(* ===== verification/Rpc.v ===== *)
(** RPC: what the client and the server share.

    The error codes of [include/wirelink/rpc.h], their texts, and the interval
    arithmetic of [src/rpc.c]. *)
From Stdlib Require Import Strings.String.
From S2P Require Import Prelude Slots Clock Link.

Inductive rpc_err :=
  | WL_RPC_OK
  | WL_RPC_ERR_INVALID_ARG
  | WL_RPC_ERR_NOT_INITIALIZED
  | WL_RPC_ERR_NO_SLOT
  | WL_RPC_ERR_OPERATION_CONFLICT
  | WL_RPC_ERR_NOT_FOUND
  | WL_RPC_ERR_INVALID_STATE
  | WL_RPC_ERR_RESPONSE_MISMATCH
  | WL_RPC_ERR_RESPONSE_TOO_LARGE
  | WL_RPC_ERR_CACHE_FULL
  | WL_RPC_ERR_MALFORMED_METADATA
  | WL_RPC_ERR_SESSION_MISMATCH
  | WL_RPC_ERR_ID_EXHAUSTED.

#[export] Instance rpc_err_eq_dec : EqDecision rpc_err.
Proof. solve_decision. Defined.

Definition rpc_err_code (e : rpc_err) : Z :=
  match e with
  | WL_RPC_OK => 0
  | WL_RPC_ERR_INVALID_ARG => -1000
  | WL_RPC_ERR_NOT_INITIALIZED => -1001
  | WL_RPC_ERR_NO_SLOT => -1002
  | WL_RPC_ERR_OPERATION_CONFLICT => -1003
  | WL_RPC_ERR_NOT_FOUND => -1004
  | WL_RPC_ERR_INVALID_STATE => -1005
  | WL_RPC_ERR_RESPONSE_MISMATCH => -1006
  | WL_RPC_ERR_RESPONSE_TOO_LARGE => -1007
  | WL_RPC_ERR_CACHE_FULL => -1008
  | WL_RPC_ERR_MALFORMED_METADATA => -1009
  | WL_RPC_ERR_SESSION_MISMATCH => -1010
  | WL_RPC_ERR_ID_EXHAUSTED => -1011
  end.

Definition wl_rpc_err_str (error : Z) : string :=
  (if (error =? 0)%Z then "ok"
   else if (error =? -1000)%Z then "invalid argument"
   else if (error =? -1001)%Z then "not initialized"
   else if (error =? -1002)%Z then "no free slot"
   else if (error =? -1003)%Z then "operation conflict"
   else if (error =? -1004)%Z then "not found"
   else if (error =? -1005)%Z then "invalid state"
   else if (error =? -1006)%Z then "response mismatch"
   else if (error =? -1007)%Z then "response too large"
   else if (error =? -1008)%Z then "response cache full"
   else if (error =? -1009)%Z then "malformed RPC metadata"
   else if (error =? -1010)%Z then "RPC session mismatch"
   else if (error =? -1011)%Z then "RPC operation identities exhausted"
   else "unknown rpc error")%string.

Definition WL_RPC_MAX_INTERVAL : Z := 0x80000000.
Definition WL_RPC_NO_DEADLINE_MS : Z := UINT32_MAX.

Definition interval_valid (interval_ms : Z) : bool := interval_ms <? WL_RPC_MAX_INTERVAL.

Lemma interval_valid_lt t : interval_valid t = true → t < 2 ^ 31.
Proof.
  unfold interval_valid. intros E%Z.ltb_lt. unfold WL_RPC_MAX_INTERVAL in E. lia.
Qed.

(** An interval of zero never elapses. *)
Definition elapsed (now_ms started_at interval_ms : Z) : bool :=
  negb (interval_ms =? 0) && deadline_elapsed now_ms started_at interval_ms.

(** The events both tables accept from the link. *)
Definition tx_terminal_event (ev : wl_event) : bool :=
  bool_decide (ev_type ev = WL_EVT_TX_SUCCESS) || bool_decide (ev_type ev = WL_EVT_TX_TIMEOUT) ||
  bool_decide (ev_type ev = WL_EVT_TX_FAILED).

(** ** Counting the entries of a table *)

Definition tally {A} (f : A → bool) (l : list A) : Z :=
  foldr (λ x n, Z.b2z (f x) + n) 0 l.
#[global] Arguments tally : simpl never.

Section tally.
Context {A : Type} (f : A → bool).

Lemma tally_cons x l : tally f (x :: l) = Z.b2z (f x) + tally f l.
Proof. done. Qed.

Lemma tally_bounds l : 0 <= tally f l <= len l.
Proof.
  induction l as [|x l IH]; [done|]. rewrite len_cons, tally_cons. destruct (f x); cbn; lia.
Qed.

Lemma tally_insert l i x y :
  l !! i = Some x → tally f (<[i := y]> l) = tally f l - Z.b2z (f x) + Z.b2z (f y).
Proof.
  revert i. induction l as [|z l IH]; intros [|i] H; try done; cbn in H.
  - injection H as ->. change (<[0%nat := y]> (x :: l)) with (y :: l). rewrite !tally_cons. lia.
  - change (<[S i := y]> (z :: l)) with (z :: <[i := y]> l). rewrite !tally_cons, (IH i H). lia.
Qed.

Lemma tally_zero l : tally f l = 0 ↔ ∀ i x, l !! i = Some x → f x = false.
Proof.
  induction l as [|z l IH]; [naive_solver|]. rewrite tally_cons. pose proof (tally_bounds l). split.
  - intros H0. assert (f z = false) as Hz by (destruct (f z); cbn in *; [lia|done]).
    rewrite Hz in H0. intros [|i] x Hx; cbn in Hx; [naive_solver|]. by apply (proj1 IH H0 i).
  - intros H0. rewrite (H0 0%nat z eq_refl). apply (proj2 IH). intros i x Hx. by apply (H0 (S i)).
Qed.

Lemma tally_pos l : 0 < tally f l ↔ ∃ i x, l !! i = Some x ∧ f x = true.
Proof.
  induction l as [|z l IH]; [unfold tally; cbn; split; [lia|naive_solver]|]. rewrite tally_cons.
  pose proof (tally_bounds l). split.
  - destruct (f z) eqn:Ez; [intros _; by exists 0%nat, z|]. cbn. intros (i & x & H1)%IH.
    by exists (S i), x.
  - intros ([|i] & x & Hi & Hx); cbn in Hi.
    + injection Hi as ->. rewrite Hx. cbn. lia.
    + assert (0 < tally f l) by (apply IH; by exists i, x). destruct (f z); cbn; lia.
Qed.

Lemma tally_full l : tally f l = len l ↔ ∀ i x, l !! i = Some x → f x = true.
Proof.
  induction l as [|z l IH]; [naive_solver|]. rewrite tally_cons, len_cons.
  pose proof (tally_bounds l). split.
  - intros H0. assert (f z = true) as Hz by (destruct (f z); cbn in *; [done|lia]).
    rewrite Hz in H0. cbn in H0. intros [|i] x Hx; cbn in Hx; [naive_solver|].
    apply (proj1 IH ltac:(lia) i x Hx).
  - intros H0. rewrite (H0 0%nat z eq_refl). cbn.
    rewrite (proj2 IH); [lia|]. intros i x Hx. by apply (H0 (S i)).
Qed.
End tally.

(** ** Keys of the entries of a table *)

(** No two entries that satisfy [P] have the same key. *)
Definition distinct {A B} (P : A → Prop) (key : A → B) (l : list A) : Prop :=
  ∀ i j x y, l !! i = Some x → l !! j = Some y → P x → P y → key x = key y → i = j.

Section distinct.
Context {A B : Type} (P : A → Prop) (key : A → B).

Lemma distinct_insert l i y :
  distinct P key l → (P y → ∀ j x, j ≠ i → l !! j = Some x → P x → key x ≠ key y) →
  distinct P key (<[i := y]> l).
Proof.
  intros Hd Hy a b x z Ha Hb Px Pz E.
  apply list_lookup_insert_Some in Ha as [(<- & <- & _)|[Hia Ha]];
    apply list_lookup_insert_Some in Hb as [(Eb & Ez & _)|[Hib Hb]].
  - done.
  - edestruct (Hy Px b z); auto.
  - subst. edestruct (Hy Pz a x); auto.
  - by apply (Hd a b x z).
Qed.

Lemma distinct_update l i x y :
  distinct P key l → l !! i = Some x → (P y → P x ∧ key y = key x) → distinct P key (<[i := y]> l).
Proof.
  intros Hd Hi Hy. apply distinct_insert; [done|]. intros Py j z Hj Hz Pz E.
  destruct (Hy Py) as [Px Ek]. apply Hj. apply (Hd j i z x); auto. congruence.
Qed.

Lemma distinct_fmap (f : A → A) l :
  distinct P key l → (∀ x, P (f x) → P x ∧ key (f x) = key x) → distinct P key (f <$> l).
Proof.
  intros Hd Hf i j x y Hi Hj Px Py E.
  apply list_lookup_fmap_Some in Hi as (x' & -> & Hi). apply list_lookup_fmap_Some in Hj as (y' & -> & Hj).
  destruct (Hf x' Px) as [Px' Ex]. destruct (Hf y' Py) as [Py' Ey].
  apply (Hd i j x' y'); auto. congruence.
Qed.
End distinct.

- Exercise aim:
Using the listing above, return word for word each line from the one that has "else if (error =? -1007)%Z" through the one that has "(** The events", and no line outside that range.

- Final answer:
   else if (error =? -1007)%Z then "response too large"
   else if (error =? -1008)%Z then "response cache full"
   else if (error =? -1009)%Z then "malformed RPC metadata"
   else if (error =? -1010)%Z then "RPC session mismatch"
   else if (error =? -1011)%Z then "RPC operation identities exhausted"
   else "unknown rpc error")%string.

Definition WL_RPC_MAX_INTERVAL : Z := 0x80000000.
Definition WL_RPC_NO_DEADLINE_MS : Z := UINT32_MAX.

Definition interval_valid (interval_ms : Z) : bool := interval_ms <? WL_RPC_MAX_INTERVAL.

Lemma interval_valid_lt t : interval_valid t = true → t < 2 ^ 31.
Proof.
  unfold interval_valid. intros E%Z.ltb_lt. unfold WL_RPC_MAX_INTERVAL in E. lia.
Qed.

(** An interval of zero never elapses. *)
Definition elapsed (now_ms started_at interval_ms : Z) : bool :=
  negb (interval_ms =? 0) && deadline_elapsed now_ms started_at interval_ms.

(** The events both tables accept from the link. *)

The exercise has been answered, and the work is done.